I consider my reggae to have gone from first tier knowledge before reading the rough guide (the Wailers, Isaacs, Brown, Spear, Toots, Wailing Souls, Scratch, pablo, tubby, etc), on to a "second-tier" understanding after starting to explore this (skatalites, abyssinians, yabby you, junior byles, heptones, ellis, sugar minott, u-roy, keith hudson, etc) and then after really digging into the rough guide I have reached yet another level entirely, which has brought me some of the most classic and under-appreciated music to emerge from Jamaica (guys like joe higgs, jackie mittoo, the royal rasses, slim smith, and bob andy).

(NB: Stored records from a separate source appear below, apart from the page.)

(* ===== verification/ManagementService.v ===== *)
(** sms-management, the server service (service/server_service.go and the
    import half of service/import_export.go): every handler as it is written,
    against the repositories of [ManagementData], and the theorem that each of
    them refines the atomic steps [mstep] whatever requests to the database
    fail. *)
From S2P Require Import Prelude GoStd Sql Json Redis Host ManagementData.

Definition ErrServerNotFound : err := ErrS "service.ErrServerNotFound".
Definition ErrIPv4Exists : err := ErrS "service.ErrIPv4Exists".
Definition ErrNameExists : err := ErrS "service.ErrNameExists".
Definition ErrInvalidSSHPort : err := ErrS "service.ErrInvalidSSHPort".
Definition ErrInvalidSSHUser : err := ErrS "service.ErrInvalidSSHUser".
Definition ErrInvalidSSHKey : err := ErrS "service.ErrInvalidSSHKey".
Definition ErrInvalidSSHKeyFormat : err := ErrS "service.ErrInvalidSSHKeyFormat".
Definition ErrInvalidAgentEndpoint : err := ErrS "service.ErrInvalidAgentEndpoint".
Definition ErrInvalidAgentEndpointFormat : err := ErrS "service.ErrInvalidAgentEndpointFormat".
Definition ErrInvalidStatusFilter : err := ErrS "service.ErrInvalidStatusFilter".

(** [CreateServerInput] and [UpdateServerInput] have the same fields. *)
Record ServerInput := {
  in_ServerName : string; in_IPv4 : string; in_HealthCheckMethod : string;
  in_SSHPort : Z; in_SSHUser : string; in_SSHKey : string; in_AgentEndpoint : string;
}.

Section service.
Context {W} {srv : Host W} {db : Db W mstate} `{pg : Postgres}.
(** [security.Encrypt]; [url.ParseRequestURI] succeeds; the JSON text of a time
    in the zone of the process. *)
Context (Encrypt : string -> proc W (res string)) (ParseRequestURI : string -> bool) (time_json : Z -> string).

(** [json.Marshal(server)]. *)
Definition server_json (s : Server) : string := Marshal (JObj [
  ("server_id", JStr (ServerID s)); ("server_name", JStr (ServerName s)); ("ipv4", JStr (IPv4 s));
  ("current_status", JStr (CurrentStatus s)); ("health_check_method", JStr (HealthCheckMethod s));
  ("ssh_port", JInt (SSHPort s)); ("ssh_user", JStr (SSHUser s)); ("ssh_key", JStr (SSHKey s));
  ("agent_endpoint", JStr (AgentEndpoint s)); ("consecutive_failures", JInt (ConsecutiveFailures s));
  ("created_at", JStr (time_json (CreatedAt s))); ("updated_at", JStr (time_json (UpdatedAt s)))]).

(** A lookup whose [ErrNotFound] means "none". *)
Definition existing (m : proc W (res Server)) : proc W (res (option Server)) :=
  r <-- m;
  mret (match r with
        | Ok s => Ok (Some s)
        | Err e => if errors_Is e ErrNotFound then Ok None else Err e
        end).
(** Deleting by another spelling of the identifier takes the row away, but the
    event names a server that no reader knows: they keep it for ever. *)
Lemma ghost_server : exists x x', told x /\ deleted (pg := strict_pg) "ID-B" x x' /\
  config_table (servers x') !! "id-b" = None /\ default ∅ (replay ∅ (outbox x')) !! "id-b" = Some (server_config story_b).
Proof.
  exists story_created, (MState [story_a] (outbox story_created ++ [story_event "e3" "ServerDeleted" "ID-B" (delete_payload "ID-B")])).
  split_and!; [split| |by vm_compute|by vm_compute].
  - split_and!; refine (bool_decide_unpack _ _); by vm_compute.
  - by repeat constructor.
  - by vm_compute.
  - exists (story_event "e3" "ServerDeleted" "ID-B" (delete_payload "ID-B")), 1%Z, (MState [story_a] (outbox story_created)).
    split; [by vm_compute|]. split; [done|]. split; [by repeat constructor|by vm_compute].
Qed.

The gift that keeps on giving. I particularly like the smaller "100 Essential CDs" for the layout and cover-to-cover readability. Plus it allows for a longer review of each album that becomes a de facto mini-biography of the artists.
Thanks Steve and Peter for bringing me this muck joy! I am sure I will continue to find more classic music from your guides.

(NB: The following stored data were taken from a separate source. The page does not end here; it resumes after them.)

(* ===== verification/Access.v ===== *)
(** Access control as the gRPC servers see it: request metadata, the
    principal in the context, the interceptors
    (handler/grpc/middlewares/) and the role permissions
    (infrastructure/security/) that sms-identity, sms-management and
    sms-reporting each carry a copy of. *)
From S2P Require Import Prelude GoStd.

(** ** gRPC statuses *)
Inductive code := InvalidArgument | NotFound | AlreadyExists | PermissionDenied | Unauthenticated | Internal.

#[export] Instance code_eq_dec : EqDecision code.
Proof. solve_decision. Defined.

(** The text of a status, which may quote the text of an error. *)
Inductive message := Text (s : string) | ErrorText (e : err) | TextAnd (s : string) (e : err).

#[export] Instance message_eq_dec : EqDecision message.
Proof. solve_decision. Defined.

Record status := Status { s_code : code; s_message : message }.

#[export] Instance status_eq_dec : EqDecision status.
Proof. solve_decision. Defined.

(** How a handler ends. *)
Inductive outcome (A : Type) :=
  | Reply (a : A)
  | Refused (s : status)
  | Panicked.
Arguments Reply {A} a.
Arguments Refused {A} s.
Arguments Panicked {A}.

#[export] Instance outcome_eq_dec {A} `{EqDecision A} : EqDecision (outcome A).
Proof. solve_decision. Defined.

Definition refuse {A} (c : code) (s : string) : outcome A := Refused (Status c (Text s)).

(** ** Context *)
Record Principal := {
  UserID : string; Username : string; Email : string; RoleID : string; RoleCode : string; SessionID : string;
}.

#[export] Instance Principal_eq_dec : EqDecision Principal.
Proof. solve_decision. Defined.

(** Metadata keys are lower-case; a key may have several values. *)
Abbreviation MD := (gmap string (list string)).

(** The address of the peer, the incoming metadata, the principal. *)
Record ctx := Ctx { ctx_peer : option string; ctx_md : option MD; ctx_principal : option Principal }.

Definition SetPrincipal (c : ctx) (p : Principal) : ctx := Ctx (ctx_peer c) (ctx_md c) (Some p).
Definition GetPrincipal (c : ctx) : option Principal := ctx_principal c.

Definition ErrNoActor : err := ErrS "unauthorized".
Definition GetActorFromCtx (c : ctx) : res Principal :=
  match GetPrincipal c with Some p => Ok p | None => Err ErrNoActor end.

Definition md_Get (m : MD) (k : string) : list string := default [] (m !! ToLower k).

(** ** Permissions *)
Definition PermServerCreate : string := "server:create".
Definition PermServerRead : string := "server:read".
Definition PermServerUpdate : string := "server:update".
Definition PermServerDelete : string := "server:delete".
Definition PermServerImport : string := "server:import".
Definition PermServerExport : string := "server:export".
Definition PermReportRequest : string := "report:request".

Definition RoleCodeAdmin : string := "ADMIN".
Definition RoleCodeUser : string := "USER".

Abbreviation Authorizer := (gmap string (gmap string bool)).

Definition NewAuthorizer : Authorizer :=
  let adminPerms : gmap string bool := list_to_map [
    (PermServerCreate, true); (PermServerRead, true); (PermServerUpdate, true); (PermServerDelete, true);
    (PermServerImport, true); (PermServerExport, true); (PermReportRequest, true)] in
  let userPerms : gmap string bool := list_to_map [(PermServerRead, true)] in
  list_to_map [(RoleCodeAdmin, adminPerms); (RoleCodeUser, userPerms)].

Definition HasPermission (a : Authorizer) (principal : option Principal) (required : string) : bool :=
  if String.eqb required "" then true
  else
    match principal with
    | None => false
    | Some p =>
      if String.eqb (RoleCode p) RoleCodeAdmin then true
      else match a !! RoleCode p with
           | None => false
           | Some perms => default false (perms !! required)
           end
    end.

(** ** Interceptors *)
Section interceptors.
Context {W Req Resp : Type}.

Definition handler : Type := ctx -> Req -> proc W (outcome Resp).
(** The method that is called is known to the interceptor. *)
Definition interceptor : Type := string -> handler -> handler.

(** [grpc.ChainUnaryInterceptor]: the first one is outermost. *)
Definition chain (l : list interceptor) (method : string) (h : handler) : handler :=
  foldr (fun i h => i method h) h l.

Definition HeaderUserID : string := "x-user-id".
Definition HeaderUserRole : string := "x-user-role".
Definition HeaderUserEmail : string := "x-user-email".
Definition HeaderUserName : string := "x-user-name".

Definition md_principal (md : MD) : Principal :=
  let getVal k := match md_Get md k with v :: _ => v | [] => "" end in
  {| UserID := getVal HeaderUserID; Username := getVal HeaderUserName; Email := getVal HeaderUserEmail;
     RoleID := ""; RoleCode := getVal HeaderUserRole; SessionID := "" |}.

Definition AuthMetadataInterceptor : interceptor := fun _ h c req =>
  match ctx_md c with
  | None => h c req
  | Some md =>
    let principal := md_principal md in
    h (if String.eqb (UserID principal) "" then c else SetPrincipal c principal) req
  end.

Definition PermissionInterceptor (authorizer : option Authorizer) (methodPermissions : gmap string string)
    : interceptor := fun method h c req =>
  match authorizer with
  | None => mret (refuse Internal "internal server error")
  | Some a =>
    match methodPermissions !! method with
    | None => h c req
    | Some requiredPermission =>
      match GetPrincipal c with
      | None => mret (refuse Unauthenticated "unauthorized")
      | Some principal =>
        if HasPermission a (Some principal) requiredPermission then h c req
        else mret (refuse PermissionDenied "forbidden")
      end
    end
  end.

Definition RecoveryInterceptor : interceptor := fun _ h c req =>
  r <-- h c req;
  mret (match r with Panicked => refuse Internal "internal server error" | r => r end).

(** The validator is a library; a request that is no message has no rules. *)
Definition ValidationInterceptor (Validate : Req -> option (option err)) : interceptor := fun _ h c req =>
  match Validate req with
  | None => mret (refuse InvalidArgument "invalid request type")
  | Some (Some e) => mret (Refused (Status InvalidArgument (TextAnd "invalid request: " e)))
  | Some None => h c req
  end.
End interceptors.

(** ** The servers that install them (app/app.go, app/run.go) *)
Definition management_method (name : string) : string := "/server_management.v1.ServerManagementService/" +:+ name.
Definition management_permissions : gmap string string := list_to_map [
  (management_method "CreateServer", PermServerCreate);
  (management_method "ViewServers", PermServerRead);
  (management_method "UpdateServer", PermServerUpdate);
  (management_method "DeleteServer", PermServerDelete);
  (management_method "ImportServers", PermServerImport);
  (management_method "ExportServers", PermServerExport)].

Definition RequestReport_FullMethodName : string := "/reporting.v1.ReportingService/RequestReport".
Definition reporting_permissions : gmap string string :=
  {[RequestReport_FullMethodName := PermReportRequest]}.

Section servers.
Context {W Req Resp : Type}.

Definition management_server (method : string) (h : handler) : handler (W := W) (Req := Req) (Resp := Resp) :=
  chain [AuthMetadataInterceptor; PermissionInterceptor (Some NewAuthorizer) management_permissions] method h.

Definition reporting_server (method : string) (h : handler) : handler (W := W) (Req := Req) (Resp := Resp) :=
  chain [AuthMetadataInterceptor; PermissionInterceptor (Some NewAuthorizer) reporting_permissions] method h.
End servers.

(** ** What the roles may do *)

(** The reference: administrators everything, users only look. *)
Definition role_may (role required : string) : bool :=
  String.eqb role RoleCodeAdmin || (String.eqb role RoleCodeUser && String.eqb required PermServerRead).

Lemma HasPermission_role p required :
  required <> "" -> HasPermission NewAuthorizer (Some p) required = role_may (RoleCode p) required.
Proof.
  intros Hr. unfold HasPermission, role_may. rewrite (proj2 (String.eqb_neq _ _) Hr).
  destruct (String.eqb_spec (RoleCode p) RoleCodeAdmin) as [E|E]; [done|].
  unfold NewAuthorizer. cbv zeta. rewrite !list_to_map_cons, !list_to_map_nil.
  rewrite lookup_insert_ne by done.
  destruct (String.eqb_spec (RoleCode p) RoleCodeUser) as [->|E'].
  - rewrite lookup_insert_eq. destruct (String.eqb_spec required PermServerRead) as [->|E''].
    + by rewrite lookup_insert_eq.
    + by rewrite lookup_insert_ne, lookup_empty by done.
  - by rewrite lookup_insert_ne, lookup_empty by done.
Qed.

(** Who calls, according to the headers that the gateway forwards. *)
Definition caller (c : ctx) : option Principal :=
  match ctx_md c with
  | None => ctx_principal c
  | Some md => if String.eqb (UserID (md_principal md)) "" then ctx_principal c else Some (md_principal md)
  end.

(** The context a handler behind [AuthMetadataInterceptor] runs in. *)
Definition calling (c : ctx) : ctx := Ctx (ctx_peer c) (ctx_md c) (caller c).

Lemma AuthMetadata_calling {W Req Resp} m (h : handler (W := W) (Req := Req) (Resp := Resp)) c req :
  AuthMetadataInterceptor m h c req = h (calling c) req.
Proof.
  unfold AuthMetadataInterceptor, calling, caller. destruct c as [peer [md|] p]; cbn; [|done].
  by destruct (String.eqb _ _).
Qed.

Section gate.
Context {W Req Resp : Type} (rules : gmap string string).
Context (Hrules : map_Forall (fun _ perm => perm <> "") rules).

(** What a server with these rules answers, and when its handler runs. *)
Lemma gate_spec method (h : handler (W := W) (Req := Req) (Resp := Resp)) c req w :
  chain [AuthMetadataInterceptor; PermissionInterceptor (Some NewAuthorizer) rules] method h c req w =
  match rules !! method with
  | None => h (calling c) req w
  | Some required =>
    match caller c with
    | None => (refuse Unauthenticated "unauthorized", w)
    | Some p => if role_may (RoleCode p) required then h (calling c) req w
                else (refuse PermissionDenied "forbidden", w)
    end
  end.
Proof.
  cbn [chain foldr]. rewrite AuthMetadata_calling. unfold PermissionInterceptor.
  destruct (rules !! method) as [required|] eqn:E; [|done].
  change (GetPrincipal (calling c)) with (caller c). destruct (caller c) as [p|]; [|done].
  rewrite HasPermission_role by (by apply (Hrules method)). by destruct (role_may _ _).
Qed.
End gate.

Lemma management_rules : map_Forall (fun _ perm => perm <> "") management_permissions.
Proof. refine (bool_decide_unpack _ _). by vm_compute. Qed.
Lemma reporting_rules : map_Forall (fun _ perm => perm <> "") reporting_permissions.
Proof. refine (bool_decide_unpack _ _). by vm_compute. Qed.

Lemma management_method_inj a b : management_method a = management_method b -> a = b.
Proof. unfold management_method. intros E. by apply (inj _) in E. Qed.

Lemma management_rule name perm :
  management_permissions !! management_method name = Some perm ->
  String.eqb perm PermServerRead = String.eqb name "ViewServers".
Proof.
  intros Hp. apply elem_of_list_to_map_2 in Hp. rewrite !elem_of_cons, elem_of_nil in Hp.
  repeat destruct Hp as [Hp|Hp]; try done; apply pair_equal_spec in Hp as [Hn ->];
    by apply management_method_inj in Hn as ->.
Qed.

(** The gRPC server of sms-management lets a call to one of its methods
    reach the handler exactly when the forwarded headers name a user whose role
    is [ADMIN], or [USER] for viewing; any other call changes nothing and is
    refused, as unauthenticated when nobody is named. *)
Lemma management_access {W Req Resp} (name perm : string) (h : handler (W := W) (Req := Req) (Resp := Resp))
    (c : ctx) (req : Req) (w : W) :
  management_permissions !! management_method name = Some perm ->
  management_server (management_method name) h c req w =
  match caller c with
  | None => (refuse Unauthenticated "unauthorized", w)
  | Some p =>
    if String.eqb (RoleCode p) RoleCodeAdmin ||
       (String.eqb (RoleCode p) RoleCodeUser && String.eqb name "ViewServers")
    then h (calling c) req w
    else (refuse PermissionDenied "forbidden", w)
  end.
Proof.
  intros Hp. unfold management_server. rewrite gate_spec by apply management_rules. rewrite Hp.
  destruct (caller c) as [p|]; [|done]. unfold role_may.
  by rewrite (management_rule name perm Hp).
Qed.

Definition echo : handler (W := nat) (Req := string) (Resp := string) := fun c req n => (Reply req, S n).
Definition user_md (id role : string) : MD := {[HeaderUserID := [id]; HeaderUserRole := [role]]}.

Lemma management_access_witness :
  management_permissions !! management_method "DeleteServer" = Some PermServerDelete /\
  management_server (management_method "DeleteServer") echo (Ctx None (Some (user_md "7" "USER")) None) "x" 0 =
    (refuse PermissionDenied "forbidden", 0) /\
  management_server (management_method "ViewServers") echo (Ctx None (Some (user_md "7" "USER")) None) "x" 0 = (Reply "x", 1) /\
  management_server (management_method "DeleteServer") echo (Ctx None (Some (user_md "7" "ADMIN")) None) "x" 0 = (Reply "x", 1) /\
  management_server (management_method "DeleteServer") echo (Ctx None (Some (user_md "" "ADMIN")) None) "x" 0 =
    (refuse Unauthenticated "unauthorized", 0).
Proof.
  split_and!; [by vm_compute|by rewrite (management_access "DeleteServer" PermServerDelete) by (by vm_compute)
    |by rewrite (management_access "ViewServers" PermServerRead) by (by vm_compute)
    |by rewrite (management_access "DeleteServer" PermServerDelete) by (by vm_compute)
    |by rewrite (management_access "DeleteServer" PermServerDelete) by (by vm_compute)].
Defined.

6 of 9 people found the following review helpful
on April 1, 2006
A wonderful book that has introduced my to a lot of good music-- a good guide with some interesting stories spread throughout.

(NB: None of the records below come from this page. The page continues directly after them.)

Lemma find_that_session x s now :
  well_keyed x -> s ∈ sessions x -> active now s = true ->
  first_row (fun r => String.eqb (S_ID r) (S_ID s) && active now r) (sessions x) = Ok s.
Proof.
  intros (Hk & _) Hs Ha. unfold first_row. destruct (List.find _ _) as [r|] eqn:E.
  - apply List.find_some in E as [Hr Hp]. apply list_elem_of_In in Hr. apply andb_true_iff in Hp as [Hp _].
    apply String.eqb_eq in Hp. by rewrite (unique_row S_ID _ r s Hk Hr Hs Hp).
  - apply list_elem_of_In in Hs. pose proof (List.find_none _ _ E s Hs) as Hf. cbn beta in Hf.
    by rewrite String.eqb_refl, Ha in Hf.
Qed.

Lemma Logout_calm sid s (w : W) x :
  tables w = DView x None -> well_keyed x -> uuid_Parse sid = Some (S_ID s) ->
  s ∈ sessions x -> S_RevokedAt s = None ->
  wp (Logout sid) (fun r w' => r = Ok tt /\ ((clock (host w') < S_ExpiresAt s)%Z ->
    exists x', tables w' = DView x' None /\ locked_out x s x' (host w'))) w.
Proof.
  intros Hv Hk Hid Hs Hrev. unfold Logout. rewrite Hid.
  apply wp_bind. eapply wp_mono; [by apply quiet_FindActive|]. cbn beta.
  intros r w1 (H1 & Q1 & now & Hnow & Hr). specialize (Hr (or_intror Hans)).
  destruct (active now s) eqn:Ha.
  2:{ assert (S_ExpiresAt s <= now)%Z as Hexp.
      { unfold active in Ha. rewrite Hrev in Ha. cbn in Ha. by apply Z.ltb_ge in Ha. }
      destruct r as [s'|e].
      - symmetry in Hr. apply first_row_ok in Hr as [Hs' Hp]. apply andb_true_iff in Hp as [Hp Hp'].
        apply String.eqb_eq in Hp. destruct Hk as (Hk & _).
        rewrite (unique_row S_ID _ s' s Hk Hs' Hs Hp) in Hp'. congruence.
      - apply wp_ret. split; [done|]. lia. }
  rewrite (find_that_session x s now Hk Hs Ha) in Hr. subst r.
  apply wp_bind. eapply wp_mono; [by apply (calm_update (fun t u => update_sessions _ (revoke_session t u)) _ x)|].
  cbn beta. intros _ w2 (t & u & H2 & Q2). set (x2 := (update_sessions _ _ x).2) in H2.
  apply wp_bind. eapply wp_mono; [by apply (calm_update (fun t u => update_tokens _ (revoke_token t u)) _ x2)|].
  cbn beta. intros _ w3 (t' & u' & H3 & Q3). set (x3 := (update_tokens _ _ x2).2) in H3.
  apply wp_bind. eapply wp_mono; [by apply calm_MarkRevoked|]. cbn beta. intros _ w4 (H4 & Hc4 & Hcut & _).
  apply wp_ret. split; [done|]. intros _. exists x3. split; [by rewrite H4|].
  assert (kept x x2) as K2 by (by apply kept_revoke_sessions).
  assert (kept x2 x3) as K3 by (apply kept_update_tokens; [done..|apply K2]).
  split_and!; [by eapply kept_trans| | |done].
  - apply (kept_session _ _ K3). apply revoke_that_session; [done|apply String.eqb_refl].
  - intros hash (r & Hr & <- & Hsr). apply (revoke_that_token _ _ _ x2); [exact Hr|].
    intros Hun. by rewrite Hsr, String.eqb_refl, Hun.
Qed.

(** An access token of a session that was cut off is not accepted. *)
Lemma Authenticate_later tok sid e x h (w : W) :
  later x h w -> session_revoked x sid -> cut_off h sid e -> sid <> "" ->
  (forall now c, jwt_parse now jwtSecret tok = Some c -> cl_SessionID c = sid) ->
  wp (Authenticate jwtSecret tok) (fun r w' => later x h w' /\
    ((clock (host w') < e - Second / 2)%Z -> is_ok r = false)) w.
Proof.
  intros Hw Hs Hcut Hsid Hc. apply wp_bind. eapply wp_mono; [by apply later_now|]. cbn beta.
  intros now w1 (y & Hv & Hy & Hm & Hck). assert (later x h w1) as H1 by (by exists y).
  destruct (jwt_parse now jwtSecret tok) as [c|] eqn:Ec; [|by apply wp_ret].
  rewrite (Hc _ _ Ec), (proj2 (String.eqb_neq _ _) Hsid). cbn [negb].
  apply wp_bind, wp_redis; [|intros er w' t s' _ _ _ _ []; done].
  intros a w' t s' Ht Hle Hh [-> ->]. assert (later x h w') as H2.
  { exists y. rewrite Ht, Hh. split_and!; [done..|cbn; lia]. }
  rewrite (Hm sid Hs). destruct (live t _) eqn:El; apply wp_ret; (split; [done|]); [done|].
  rewrite Hh. cbn. intros Hlt. destruct Hcut as [Hcut|(d & Hd & Hcut)]; [lia|].
  rewrite Hd in El. cbn in El. apply Z.ltb_ge in El. lia.
Qed.
End calm.

(** Time does not go back in what keeps revocations. *)
Lemma later_clock {W} {wo : World W istate} {A} (m : proc W A) :
  (forall x h w, later x h w -> wp m (fun _ w' => later x h w') w) ->
  forall x h w, later x h w -> wp m (fun _ w' => later x h w' /\ (clock (host w) <= clock (host w'))%Z) w.
Proof.
  intros Hm x h w Hw. apply wp_and; [by apply Hm|]. destruct Hw as (y & Hv & Hy & _).
  eapply wp_mono; [apply (Hm y (host w) w), later_start; [done|apply Hy]|]. cbn beta.
  by intros _ w' (z & _ & _ & _ & Hc).
Qed.

Lemma later_Authenticate {W} {wo : World W istate} `{cr : Crypto} jwtSecret tok x h (w : W) :
  later x h w -> wp (Authenticate jwtSecret tok) (fun _ w' => later x h w') w.
Proof.
  intros Hw. apply wp_bind. eapply wp_mono; [by apply later_now|]. cbn beta.
  intros now w1 H1. destruct (jwt_parse now jwtSecret tok) as [c|] eqn:Ec; [|by apply wp_ret].
  destruct (negb _); [|by apply wp_ret]. destruct H1 as (y & Hv & Hy & Hm & Hck). apply wp_bind, wp_redis.
  - intros a w' t s' Ht Hle Hh [_ ->].
    assert (later x h w') by (exists y; rewrite Ht, Hh; split_and!; [done..|cbn; lia]). destruct a; by apply wp_ret.
  - intros er w' t s' Ht Hle Hh Hf _. apply wp_ret. exists y. rewrite Ht, Hh. split_and!; [done..| |cbn; lia].
    destruct Hf as [->|[(b & Hb & ->)|[]]]; done.
Qed.

(** C15: a logout is final.  When every request is answered: after the session
    is logged out, and after any logins, refreshes and logouts of anybody that
    follow, no access token of the session is accepted and no refresh token of
    the session is exchanged, until half a second before the session would have
    ended by itself. *)
Theorem logout_is_final {W} {wo : World W istate} {Hans : Answers wo} `{cr : Crypto} (jwtSecret : string)
    (sid accessToken refreshToken : string) (s : AuthSession) (l : list op) (w : W) (x : istate) :
  tables w = DView x None -> well_keyed x ->
  uuid_Parse sid = Some (S_ID s) -> S_ID s <> "" -> s ∈ sessions x -> S_RevokedAt s = None ->
  (forall now c, jwt_parse now jwtSecret accessToken = Some c -> cl_SessionID c = S_ID s) ->
  token_of x (S_ID s) (HashToken refreshToken) ->
  wp (Logout sid ;;- for_each (run_op jwtSecret) l ;;-
      a <-- Authenticate jwtSecret accessToken;
      r <-- Refresh jwtSecret refreshToken;
      mret (is_ok a, is_ok r)) (fun accepted w' =>
    (clock (host w') < S_ExpiresAt s - Second / 2)%Z -> accepted = (false, false)) w.
Proof.
  intros Hv Hk Hid Hne Hs Hrev Htok Href.
  apply wp_bind. eapply wp_mono; [apply wp_and; [by apply Logout_calm|by apply later_Logout, later_start]|].
  cbn beta. intros r1 w1 [[_ H1] L1].
  assert (forall x1 h1, later x1 h1 w1 ->
    ((clock (host w1) < S_ExpiresAt s)%Z -> session_revoked x1 (S_ID s) /\ token_revoked x1 (HashToken refreshToken) /\
       cut_off h1 (S_ID s) (S_ExpiresAt s)) ->
    wp (for_each (run_op jwtSecret) l ;;- a <-- Authenticate jwtSecret accessToken;
        r <-- Refresh jwtSecret refreshToken; mret (is_ok a, is_ok r)) (fun accepted w' =>
      (clock (host w') < S_ExpiresAt s - Second / 2)%Z -> accepted = (false, false)) w1) as Hrest.
  { clear L1 H1. intros x1 h1 L1 Hlock.
    apply wp_bind. eapply wp_mono; [apply later_clock; [|exact L1]; intros; by apply later_ops|].
    cbn beta. intros _ w2 [L2 C2]. apply wp_bind. eapply wp_mono; [apply wp_and|].
    - apply later_clock; [|exact L2]. intros. by apply later_Authenticate.
    - apply wp_under with (P := (clock (host w1) < S_ExpiresAt s)%Z). intros Hlt. destruct (Hlock Hlt) as (Hl1 & _ & Hl3).
      by apply (Authenticate_later jwtSecret accessToken (S_ID s) (S_ExpiresAt s) x1 h1).
    - cbn beta. intros a w3 [[L3 C3] Ha]. apply wp_bind. eapply wp_mono; [apply wp_and|].
      + apply (later_clock (Refresh jwtSecret refreshToken)) with (x := x1) (h := h1); [|exact L3].
        intros. eapply wp_mono; [by apply later_Refresh|]. by intros ? ? [].
      + apply (later_Refresh jwtSecret x1 h1 refreshToken w3 L3).
      + cbn beta. intros r w4 [[L4 C4] [_ Hr]]. apply wp_ret. intros Hlt.
        assert (clock (host w1) < S_ExpiresAt s)%Z as Hlt1 by (change (Second / 2)%Z with 500000000%Z in Hlt; lia).
        destruct (Hlock Hlt1) as (_ & Hl2 & _). destruct (Ha Hlt1) as [_ Ha'].
        rewrite Ha' by lia. by rewrite (Hr Hl2). }
  destruct (decide (clock (host w1) < S_ExpiresAt s)%Z) as [Hlt|Hge].
  - destruct (H1 Hlt) as (x1 & Hv1 & Hk1 & Hs1 & Ht1 & Hcut).
    apply (Hrest x1 (host w1)); [apply later_start; [done|apply Hk1]|]. intros _. auto.
  - apply (Hrest x (host w)); [done|]. intros Hlt. by destruct Hge.
Qed.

Most of the albums or collections deemed to be essential are truly "must haves".
Now the criticisms:
The book is organized by genres, or stages of Jamaican music, rather than by artist. So, if you are interestedin finding recordings by one particular artist you may need to thumb through the entire book to find albums recorded during different periods.
For example, recordings by artists like Lee Perry and the Wailing Souls are spread throughout the book. This would not be a problem if the Index was more informative. But the mere mention of an artist (in passing) is sufficient to earn them a spot in the index, rendering it pretty meaningless.
(Boldfacing entries with record reviews would help users better navigate through the book--but I guess that is a criticism of the Rough Guide editors)
The authors occassionally demonstrate a rather snide attititude towards reggae's "crossover" audience. That is, a non-Jamaican, and presumedly white audience. Sometimes this is expressed as a rather back-handed compliment. For example, Lee Perry is well reviewed, but the authors must add that his admirers come mostly from "crossover" audience.
Elsewhere, they are quite dismissive of Linton Kwesi Johnson for seemingly the same reason. They make some comment about his crossover (ie white) following and dismiss dub poetry in general. And that is too bad, because "Dread Beat and Blood" is an excellent album that deserves more recognitiion.
Too many of the reissues that I have purchased based on the a reivew in this book have lead me to buy albums in which one of the author's has written the linear notes. On the whole the collections have been quite good, but it does lead me to question their objectivity.
Jesus Dread by Yabby You is excellent collection, but not nearly as great as their review would lead you to think. ;)
All that said, you won't find a better guide.
on July 30, 2006
When one realizes the amount of reggae music one can find today, it can be a bit overwhelming and intimidating to understand let alone comprehend in selecting a good purchase.
Prior to purchasing "The Rough Guide to Reggae" I did not know or understand the difference between Rockstady,Reggae,Roots music and how they differed from each other.
The purchasing of this book was one of the best Reagge purchases i've ever made. Barrow and Dalton give you a chronological order to the music's beginning and its gradual development up to the present.
Novices and experts alike cannot afford to be without this invaluable Reggae guide and indispensible reference book. It's money well spent and you will not be dissapointed.